Cancer patients with HIV often requires complex care. Miami Cancer Institute, now a member of the AIDS Malignancy Consortium (AMC), recently opened an HIV/Cancer Clinic, providing better access to new clinical trials as well as coordinated, multidisciplinary care in one location.

Marco Ruiz, MD

Marco Ruiz, M.D., chief of HIV Oncology and HIV Stem Cell Transplantation at Miami Cancer Institute

“The attention to detail for patients with HIV and cancer is critical,” says Marco Ruiz, M.D., the Institute’s chief of HIV Oncology and HIV Stem Cell Transplantation. Dr. Ruiz specializes in the treatment of hematologic cancers, including leukemia, lymphoma, myelodysplastic syndrome and myelofibrosis, as well as cancer combined with HIV.
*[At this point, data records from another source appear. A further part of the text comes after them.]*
(** Pushing a record. *)
Lemma grows_push (l : list A) (x : A) :
  (forall x, R x x) -> grows R l (l ++ [x]).
Proof.
  intros Hrefl. exists l, [x]. split; [done|].
  by apply Forall2_same_length_lookup_2; [|intros i a b -> [= ->]].
Qed.

(** Updating a record in place. *)
Lemma grows_update (l : list A) (i : nat) (x y : A) :
  (forall x, R x x) -> l !! i = Some x -> R x y -> grows R l (<[i := y]> l).
Proof.
  intros Hrefl Hi Hxy. exists (<[i := y]> l), [].
  split; [by rewrite app_nil_r|].
  apply Forall2_same_length_lookup_2; [by rewrite length_insert|].
  intros j a b Ha Hb. destruct (decide (i = j)) as [->|Hne].
  - rewrite list_lookup_insert_eq in Hb by (by eapply lookup_lt_Some).
    congruence.
  - rewrite list_lookup_insert_ne in Hb by done.
    assert (a = b) as -> by congruence. done.
Qed.

Lemma grows_lookup (l l' : list A) (i : nat) (x : A) :
  grows R l l' -> l !! i = Some x -> exists y, l' !! i = Some y /\ R x y.
Proof.
  intros (l1 & l2 & -> & Hall) Hi.
  destruct (Forall2_lookup_l _ _ _ _ _ Hall Hi) as (y & Hy & Hxy).
  exists y. split; [by apply lookup_app_l_Some|done].
Qed.

End Grows.

(** ** The import, level by level *)

Section ImportSteps.

Context (H : Host).

Lemma setOrders_same s : setOrders s (orders s) = s.
Proof. by destruct s. Qed.

Lemma setSites_same c : setSites c (sites c) = c.
Proof. by destruct c. Qed.

Lemma siteExt_refl s : siteExt s s.
Proof. by unfold siteExt. Qed.

Lemma siteExt_trans s1 s2 s3 : siteExt s1 s2 -> siteExt s2 s3 -> siteExt s1 s3.
Proof.
  intros (Hid1 & Hn1 & Hf1 & Hi1 & Ho1) (Hid2 & Hn2 & Hf2 & Hi2 & Ho2).
  unfold siteExt. split_and!; try congruence.
  - intros Ht. rewrite Hi2; [by apply Hi1|]. by rewrite (Hi1 Ht).
  - by etrans.
Qed.

Lemma customerExt_refl c : customerExt c c.
Proof.
  unfold customerExt. split_and!; try done.
  apply grows_refl, siteExt_refl.
Qed.

Lemma customerExt_trans c1 c2 c3 :
  customerExt c1 c2 -> customerExt c2 c3 -> customerExt c1 c3.
Proof.
  intros (Hid1 & Hn1 & Hi1 & Hs1) (Hid2 & Hn2 & Hi2 & Hs2).
  unfold customerExt. split_and!; try congruence.
  - intros Ht. rewrite Hi2; [by apply Hi1|]. by rewrite (Hi1 Ht).
  - eapply grows_trans; [apply siteExt_trans|done..].
Qed.

Lemma storeExt_refl st : storeExt st st.
Proof. split; [done|]. apply grows_refl, customerExt_refl. Qed.

Lemma storeExt_trans st1 st2 st3 :
  storeExt st1 st2 -> storeExt st2 st3 -> storeExt st1 st3.
Proof.
  intros [Hu1 Hc1] [Hu2 Hc2]. split; [by etrans|].
  eapply grows_trans; [apply customerExt_trans|done..].
Qed.

(** *** Orders *)

Lemma orderExists_app os os' partType number :
  orderExists (os ++ os') partType number
  = orderExists os partType number || orderExists os' partType number.
Proof. unfold orderExists. apply existsb_app. Qed.

Lemma orderExists_prefix os os' partType number :
  os `prefix_of` os' -> orderExists os partType number = true ->
  orderExists os' partType number = true.
Proof. intros [more ->] Hex. by rewrite orderExists_app, Hex. Qed.

(** The order that a row creates carries the row's part under the
    row's part type. *)
Lemma newOrderFor_part (W : World) row u partType tick :
  exists part,
    partOf partType (newOrderFor H W row u partType tick).1 = Some part
    /\ part_number part = rowGet row (js "OrderNumber")
    /\ part_isSent part = bool_decide (rowGet row (js "OrderStatus") = ENVOYEE)
    /\ frames (newOrderFor H W row u partType tick).1
       = match partType with Frames => Some part | Doors => None end
    /\ doors (newOrderFor H W row u partType tick).1
       = match partType with Doors => Some part | Frames => None end.
Proof.
  unfold newOrderFor. destruct (creationDateISO _ _ _ _) as [date tick1].
  destruct partType; simpl; eexists; split_and!; reflexivity.
Qed.

(** What [importOrder] does: nothing when the row is settled, and
    otherwise it pushes the row's new order. *)
Lemma importOrder_cases (W : World) row user os tick :
  (orderSettled H row (isSome user) os = true
   /\ importOrder H W row user os tick = (os, tick))
  \/ (orderSettled H row (isSome user) os = false
      /\ exists u partType,
          user = Some u
          /\ partTypeOf H (rowGet row (js "OrderPart")) = Some partType
          /\ orderExists os partType (rowGet row (js "OrderNumber")) = false
          /\ importOrder H W row user os tick
             = (os ++ [(newOrderFor H W row u partType tick).1],
                (newOrderFor H W row u partType tick).2)).
Proof.
  unfold importOrder, orderSettled.
  destruct user as [u|]; simpl; [|by left].
  destruct (truthy _ && truthy _); simpl; [|by left].
  destruct (partTypeOf _ _) as [partType|]; [|by left].
  destruct (orderExists _ _ _) eqn:Hex; [by left|].
  right. split; [done|]. exists u, partType.
  destruct (newOrderFor _ _ _ _ _ _) as [o tick1]. by split_and!.
Qed.

Lemma importOrder_settled (W : World) row user os tick :
  orderSettled H row (isSome user) os = true ->
  importOrder H W row user os tick = (os, tick).
Proof.
  intros Hs. destruct (importOrder_cases W row user os tick)
    as [[_ ?]|[? _]]; [done|congruence].
Qed.

Lemma importOrder_prefix (W : World) row user os tick :
  os `prefix_of` (importOrder H W row user os tick).1.
Proof.
  destruct (importOrder_cases W row user os tick)
    as [[_ ->]|[_ (u & pt & _ & _ & _ & ->)]]; simpl; [done|].
  by apply prefix_app_r.
Qed.

Lemma importOrder_settles (W : World) row user os tick :
  orderSettled H row (isSome user) (importOrder H W row user os tick).1 = true.
Proof.
  destruct (importOrder_cases W row user os tick)
    as [[Hs ->]|[_ (u & pt & -> & Hpt & _ & ->)]]; simpl; [done|].
  unfold orderSettled. rewrite Hpt, orderExists_app.
  destruct (newOrderFor_part W row u pt tick) as (part & Hpart & Hnum & _).
  unfold orderExists at 2. simpl. rewrite Hpart, Hnum.
  rewrite bool_decide_eq_true_2 by done.
  by rewrite !orb_true_r.
Qed.

Lemma orderSettled_prefix row hasUser os os' :
  os `prefix_of` os' ->
  orderSettled H row hasUser os = true ->
  orderSettled H row hasUser os' = true.
Proof.
  unfold orderSettled. intros Hpre Hs.
  destruct (negb hasUser || _); [done|]. simpl in *.
  destruct (partTypeOf _ _); [|done]. by eapply orderExists_prefix.
Qed.

(** *** Sites *)

Lemma backfilledSite_ext row s : siteExt s (backfilledSite row s).
Proof.
  unfold backfilledSite, siteExt.
  destruct (truthy (rowGet row _)); simpl; [|done].
  destruct (truthy (generalInfo s)) eqn:Hinfo; simpl; by split_and!.
Qed.

Lemma backfilledSite_filled row s :
  truthy (rowGet row (js "SiteGeneralInfo")) = true ->
  truthy (generalInfo (backfilledSite row s)) = true.
Proof.
  intros Hinfo. unfold backfilledSite. rewrite Hinfo. simpl.
  by destruct (truthy (generalInfo s)) eqn:Hs.
Qed.

Lemma backfilledSite_settled row s :
  (truthy (rowGet row (js "SiteGeneralInfo")) = true ->
   truthy (generalInfo s) = true) ->
  backfilledSite row s = s.
Proof.
  intros Hinfo. unfold backfilledSite.
  destruct (truthy (rowGet row _)); simpl; [|done].
  by rewrite Hinfo.
Qed.

Lemma importSite_settled (W : World) row user ss tick :
  siteSettled H row (isSome user) ss ->
  importSite H W row user ss tick = (ss, tick).
Proof.
  unfold importSite. intros [->|(j & s & Hfind & Hinfo & Hord)]; [done|].
  destruct (truthy (rowGet row (js "SiteName"))); [|done].
  rewrite Hfind, backfilledSite_settled by done.
  rewrite importOrder_settled by done.
  apply list_find_Some in Hfind as (Hj & _).
  by rewrite setOrders_same, list_insert_id.
Qed.

Lemma importSite_settles (W : World) row user ss tick :
  siteSettled H row (isSome user) (importSite H W row user ss tick).1.
Proof.
  unfold importSite, siteSettled.
  destruct (truthy (rowGet row (js "SiteName"))) eqn:Hname; [right|by left].
  destruct (list_find _ ss) as [[j s]|] eqn:Hfind.
  - pose proof (importOrder_settles W row user
                  (orders (backfilledSite row s)) tick) as Hord.
    destruct (importOrder _ _ _ _ _ _) as [os tick1]. simpl in *.
    exists j, (setOrders (backfilledSite row s) os). split_and!.
    + eapply list_find_updated; [done|]. simpl.
      apply list_find_Some in Hfind as (_ & Hs & _).
      by destruct (backfilledSite_ext row s) as (_ & -> & _).
    + apply backfilledSite_filled.
    + done.
  - pose proof (importOrder_settles W row user
                  (orders (pushedSite W row tick)) (S tick)) as Hord.
    destruct (importOrder _ _ _ _ _ _) as [os tick1]. simpl in *.
    exists (length ss), (setOrders (pushedSite W row tick) os). split_and!.
    + by apply list_find_pushed.
    + done.
    + done.
Qed.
Miami Cancer Institute is offering five clinical trials through the AMC and hopes to add others soon, Dr. Ruiz says. “Another factor that makes the Institute unique is that we offer stem cell transplantation for those infected with HIV and certain cancers. This is showing great promise as a cure for both diseases.”

The Institute has a number of cancer clinics under one roof so that patients can see multiple specialists and caregivers in one visit. Because Florida has the third highest number of HIV-infected residents among U.S. states, the development of the HIV-Cancer Clinic and the addition of the Institute to the AMC is particularly significant, according to another of the Institute’s physician-leaders.

“There are many people who will benefit from this expertise,” says Guenther Koehne, M.D., Ph.D., deputy director and chief of Blood & Marrow Transplant and Hematologic Oncology at the Institute. “These are exciting steps forward in improving care for HIV-infected cancer patients.”